Specifically, while newbuildings on order, including those recently placed by carriers, have risen to 17% of the total deployed capacity, this is still a significantly lower level versus prior years. Due to the lead time for vessels newbuilding, we have quite a firm outlook on the supply forecast moving forward. Though the order book grew from its lowest level of 8% back in October 2020, we do continue to view supply-demand fundamentals as favorable, particularly given demand growth expectations.
Based on an upwardly revised forecast in April, the IMF now projects that the global economy will grow by 6% in 2021. The low order book, combined with robust demand, has resulted in higher freight rates, which in turn have also allowed for increased charter higher rates as shipping companies are seeking to secure (inaudible).
Moving on to Slide 12. Supporting our sustained market strengths, demand is expected to surpass supply growth during 2021, according to Drewry. The port handling forecast suggests 8.7% and 4.7% growth for 2021 and 2022, respectively. This translates into a positive supply-demand picture, as seen in the chart on the right side of Slide 12. Drewry expects its supply-demand index to strengthen to 104.8 in 2021 due to increased port congestion and an expected demand bounce in excess of nominal fleet capacity growth. This reflects GDP forecasts that are more optimistic than 3 months ago, with the exception that consumer demand -- sorry, with the expectation that consumer demand for durable goods will remain strong.
There is also the possibility of further demand growth as widespread vaccine rollouts continue globally. And in this upside scenario, Drewry anticipates a possible stronger boost to the consumer and company's confidence and its world port handling forecast for 2021 would then rise to a 10% growth.

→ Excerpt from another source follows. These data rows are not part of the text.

(** * MeshChat synchronisation engine: a shallow embedding of
      [meshchat/meshchat.py] and the properties of its merge, prune,
      probe and fetch paths.

    The embedding follows the Python source method by method.  The SQLite
    connection is a pair of databases (what is committed, and what the
    connection currently sees); every method is a computation over that
    connection which either returns or raises, and which leaves its
    writes behind when it raises, as the Python code does (no method of
    the class ever rolls back). *)

From Stdlib Require Import ZArith List Bool Ascii String Lia.
From Stdlib Require Import Permutation Sorted OrdersEx RelationClasses.
Import ListNotations.

Local Open Scope string_scope.
Local Open Scope Z_scope.
Local Open Scope list_scope.

(* ===================================================================== *)
(** ** Python strings

    A [str] is modelled as a [string] whose characters are the code
    points 0..255 of the text.  Line boundaries and white space are the
    ones [str.splitlines] and [int] use, restricted to that range. *)
(* ===================================================================== *)

Module PyStr.

Definition code (c : ascii) : Z := Z.of_N (N_of_ascii c).

Definition TAB : ascii := ascii_of_N 9.
Definition LF : ascii := ascii_of_N 10.
Definition CR : ascii := ascii_of_N 13.

(** [s.split(sep)] for a one-character separator: never empty. *)
Fixpoint split (sep : ascii) (s : string) : list string :=
  match s with
  | EmptyString => [EmptyString]
  | String c rest =>
      if Ascii.eqb c sep then EmptyString :: split sep rest
      else match split sep rest with
           | f :: fs => String c f :: fs
           | [] => [String c EmptyString]
           end
  end.

(** The characters at which [str.splitlines] breaks a line:
    LF, VT, FF, CR, FS, GS, RS and NEL. *)
Definition is_linebreak (c : ascii) : bool :=
  let n := code c in
  ((10 <=? n) && (n <=? 13)) || ((28 <=? n) && (n <=? 30)) || (n =? 133).

(** The pieces between line boundaries; [after_cr] tells that the
    previous character was a CR, so that a LF here ends the same line. *)
Fixpoint segments (after_cr : bool) (s : string) : list string :=
  match s with
  | EmptyString => [EmptyString]
  | String c rest =>
      if after_cr && Ascii.eqb c LF then segments false rest
      else if is_linebreak c then EmptyString :: segments (Ascii.eqb c CR) rest
      else match segments false rest with
           | l :: ls => String c l :: ls
           | [] => [String c EmptyString]
           end
  end.

(** [s.splitlines()]: the pieces, without the empty piece that follows a
    final line boundary (and without any piece for the empty string). *)
Definition splitlines (s : string) : list string :=
  let segs := segments false s in
  match last segs EmptyString with
  | EmptyString => removelast segs
  | String _ _ => segs
  end.

(** [fields[lo:hi]] for [0 <= lo <= hi]. *)
Definition slice {A : Type} (lo hi : nat) (l : list A) : list A :=
  firstn (hi - lo) (skipn lo l).

(** White space as [int] strips it from a [str]. *)
Definition is_space (c : ascii) : bool :=
  let n := code c in
  ((9 <=? n) && (n <=? 13)) || ((28 <=? n) && (n <=? 32))
  || (n =? 133) || (n =? 160).

Fixpoint lstrip (l : list ascii) : list ascii :=
  match l with
  | c :: r => if is_space c then lstrip r else l
  | [] => []
  end.

Definition strip (l : list ascii) : list ascii :=
  rev (lstrip (rev (lstrip l))).

(** The value of a digit character in bases up to 36. *)
Definition digit_value (c : ascii) : option Z :=
  let n := code c in
  if (48 <=? n) && (n <=? 57) then Some (n - 48)
  else if (97 <=? n) && (n <=? 122) then Some (n - 97 + 10)
  else if (65 <=? n) && (n <=? 90) then Some (n - 65 + 10)
  else None.

Definition UNDERSCORE : ascii := ascii_of_N 95.

(** The digits of an integer literal.  [us_ok]: an underscore may come
    next; [end_ok]: the literal may end here.  Underscores stand singly
    between digits (or right after a base prefix). *)
Fixpoint digits (base : Z) (us_ok end_ok : bool) (acc : Z) (l : list ascii)
  : option Z :=
  match l with
  | [] => if end_ok then Some acc else None
  | c :: r =>
      if Ascii.eqb c UNDERSCORE then
        if us_ok then digits base false false acc r else None
      else
        match digit_value c with
        | Some d =>
            if d <? base then digits base true true (acc * base + d) r
            else None
        | None => None
        end
  end.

Turning to the next slide. Freight rates are well above the past decade average with little indication of a reversal in the near term. Rising charter hire trends are correlated with demand, as is also reflected in the high spot rates. Our long-term contract negotiations highlight elevated demand for capacity and the particular strength we saw in rates more recently. Even as we expanded our presence in the transpacific with the launch of new lines, we had to limit volume commitments due to the higher demand despite our higher volume offering.
The long-term contracts, which took effect starting May 1, reflect an average rate increase of slightly above 50% when compared to 2020. With equipment shortages and port congestion persistence, we see freight rates remaining elevated through 2021. While vaccine rollouts should ease labor and productivity issues at ports, we expect, nevertheless, continued challenges related to handling more volume.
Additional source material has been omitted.